____ Dataset

(** [-remote git@host:org/repo.git -branch dev]: the clone goes to
    [/tmp/repo]. *)
Lemma clone_target_for_git_urls_witness :
  exists st rm cl,
    (exec (Sample.oracle Sample.no_faults)
       (cloneRemoteRepo "git@host:org/repo.git" "dev")).1 =
      clone_events "git@host:org/repo.git" "dev" "/tmp/repo" st rm cl /\
    (exec (Sample.oracle Sample.no_faults)
       (cloneRemoteRepo "git@host:org/repo.git" "dev")).2 =
      match cl with
      | None => Done "/tmp/repo"
      | Some err => Fatal "Failed to clone repository: %v" [AErr err]
      end.
Proof.
  apply (proj1 (clone_target_for_git_urls Sample.double Sample.home
                  (Sample.oracle Sample.no_faults)
                  (Sample.remote_flags "api" "git@host:org/repo.git")
                  "git@host:org/repo" eq_refl)).
Defined.

(** [-remote git@host:org/repo.git] without [-name]: [/tmp/repo] is
    removed and cloned again before the missing-argument error. *)
Lemma clone_before_name_check_witness :
  exists st rm cl,
    sample_trace Sample.no_faults (Sample.remote_flags "" "git@host:org/repo.git") =
      clone_events "git@host:org/repo.git" "dev" "/tmp/repo" st rm cl /\
    sample_outcome Sample.no_faults (Sample.remote_flags "" "git@host:org/repo.git") =
      match cl with
      | None => Fatal "Argument for -name is required" []
      | Some err => Fatal "Failed to clone repository: %v" [AErr err]
      end.
Proof.
  apply (clone_before_name_check Sample.double Sample.home
           (Sample.oracle Sample.no_faults)
           (Sample.remote_flags "" "git@host:org/repo.git") "repo").
  - discriminate.
  - reflexivity.
  - vm_compute. reflexivity.
Defined.

(* ===================================================================== *)
(** ** Further facts about the derivation *)
(* ===================================================================== *)

Lemma path_loop_first before entry after :
  Forall passed_over before ->
  4 <= String.length entry -> substring 0 4 entry = "PATH" ->
  path_loop (before ++ entry :: after) = Ret entry.
Proof.
  intros Hb Hlen Hp. induction Hb as [|e before [Hl Hn] _ IH]; simpl.
  - unfold GoString.slice_to, GoString.len.
    destruct (4 <=? String.length entry) eqn:Hle; [|apply Nat.leb_gt in Hle; lia].
    by rewrite Hp.
  - unfold GoString.slice_to, GoString.len.
    destruct (4 <=? String.length e) eqn:Hle; [|apply Nat.leb_gt in Hle; lia].
    apply String.eqb_neq in Hn. by rewrite Hn.
Qed.

Lemma path_loop_short before entry after :
  Forall passed_over before -> String.length entry < 4 ->
  path_loop (before ++ entry :: after) = Panic "slice bounds out of range".
Proof.
  intros Hb Hlen. induction Hb as [|e before [Hl Hn] _ IH]; simpl.
  - unfold GoString.slice_to, GoString.len.
    destruct (4 <=? String.length entry) eqn:Hle; [apply Nat.leb_le in Hle; lia|done].
  - unfold GoString.slice_to, GoString.len.
    destruct (4 <=? String.length e) eqn:Hle; [|apply Nat.leb_gt in Hle; lia].
    apply String.eqb_neq in Hn. by rewrite Hn.
Qed.

Lemma path_loop_Panic envs v :
  path_loop envs = Panic v ->
  v = "slice bounds out of range" /\
  exists before entry after,
    envs = before ++ entry :: after /\ Forall passed_over before /\
    String.length entry < 4.
Proof.
  induction envs as [|e rest IH]; simpl; [discriminate|].
  unfold GoString.slice_to, GoString.len.
  destruct (4 <=? String.length e) eqn:Hle.
  - apply Nat.leb_le in Hle.
    destruct (String.eqb (substring 0 4 e) "PATH") eqn:Hp; [discriminate|].
    apply String.eqb_neq in Hp. intros H.
    destruct (IH H) as (-> & before & entry & after & -> & Hb & Hlen).
    split; [done|]. exists (e :: before), entry, after.
    split; [done|]. split; [|done]. constructor; [by split|done].
  - apply Nat.leb_gt in Hle. intros [= <-]. split; [done|].
    exists [], e, rest. split; [done|]. split; [constructor|done].
Qed.

Section DeriveMore.
Variable growcap : nat -> nat -> nat.
Variable HOME : string.

(** The derivation leaves the snapshot well formed in the new store. *)
Lemma derive_wf h cj img src tgt h' cfg hc nc :
  snapshot_wf h cj ->
  devContainerConfiguration growcap HOME h cj img src tgt = Ret (h', (cfg, hc, nc)) ->
  snapshot_wf h' cj.
Proof.
  intros (Hcmd & Hep & Henv & Hsc & Hse).
  unfold devContainerConfiguration.
  cbn [GoSlice.alloc set_Entrypoint Env set_Cmd set_WorkingDir set_Image].
  set (h1 := h ++ [["/bin/sh"] ++ replicate 0 ""]).
  pose proof (SliceFacts.read_app_old h (["/bin/sh"] ++ replicate 0 "") _ Henv) as Rv.
  apply (SliceFacts.wf_app_old h (["/bin/sh"] ++ replicate 0 "")) in Hcmd, Hep, Henv.
  fold h1 in Hcmd, Hep, Henv, Rv.
  destruct (path_loop _) as [path| | |]; try discriminate.
  cbn [mbind Prog_bind prog_bind].
  set (x1 := path +:+ ":/go/bin:/usr/local/go/bin").
  pose proof (SliceFacts.wf_append growcap h1 _ x1 Henv) as Hw1.
  destruct (SliceFacts.append_frame growcap h1 _ _ x1 Henv Hcmd Hsc) as (_ & Wc & Sc).
  destruct (SliceFacts.append_frame growcap h1 _ _ x1 Henv Hep Hse) as (_ & We & Se).
  destruct (SliceFacts.append_frame growcap h1 _ _ x1 Henv Henv
              (SliceFacts.separate_self _)) as (_ & Wv & Sv).
  destruct (GoSlice.append growcap h1 (Env (Config_ cj)) x1) as [h2 env1].
  cbn [fst snd set_Env Env] in *.
  set (x2 := "DEV_CONTAINER=true").
  destruct (SliceFacts.append_frame growcap h2 _ _ x2 Hw1 Wc Sc) as (_ & Wc2 & _).
  destruct (SliceFacts.append_frame growcap h2 _ _ x2 Hw1 We Se) as (_ & We2 & _).
  destruct (SliceFacts.append_frame growcap h2 _ _ x2 Hw1 Wv Sv) as (_ & Wv2 & _).
  destruct (GoSlice.append growcap h2 env1 x2) as [h3 env2].
  cbn [fst snd] in *. intros [= <- _ _ _].
  exact (conj Wc2 (conj We2 (conj Wv2 (conj Hsc Hse)))).
Qed.

(** What a derivation that returns has returned. *)
Lemma derive_Ret_inv h cj img src tgt h' cfg hc nc :
  snapshot_wf h cj ->
  devContainerConfiguration growcap HOME h cj img src tgt = Ret (h', (cfg, hc, nc)) ->
  exists path,
    path_loop (GoSlice.read h (Env (Config_ cj))) = Ret path /\
    hc = set_Mounts (dev_mounts HOME src tgt) (HostConfig_ cj) /\
    nc = mkNetworkingConfig (NetworkSettings_Networks cj) /\
    observe h' cfg =
      set_terminal
        (mkConfig img tgt [] ["/bin/sh"]
           (GoSlice.read h (Env (Config_ cj)) ++
              [path +:+ toolchain_suffix; dev_marker])
           false false false false false false
           (Hostname (Config_ cj)) (User (Config_ cj)) (Labels (Config_ cj))).
Proof.
  intros Hwf Heq.
  destruct (path_loop_cases (GoSlice.read h (Env (Config_ cj)))) as [[p Hp]|[v Hv]].
  - destruct (derive_Ret growcap HOME h cj img src tgt p Hwf Hp)
      as (h2 & cfg2 & Heq2 & Hobs & _).
    rewrite Heq in Heq2. injection Heq2 as <- <- -> ->. eauto.
  - rewrite (derive_Panic growcap HOME h cj img src tgt v Hwf Hv) in Heq. discriminate.
Qed.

________

> **Assignment**
Would you copy every line from the listing above that has the string "double" in it?

> **Response area**
  apply (proj1 (clone_target_for_git_urls Sample.double Sample.home
  apply (clone_before_name_check Sample.double Sample.home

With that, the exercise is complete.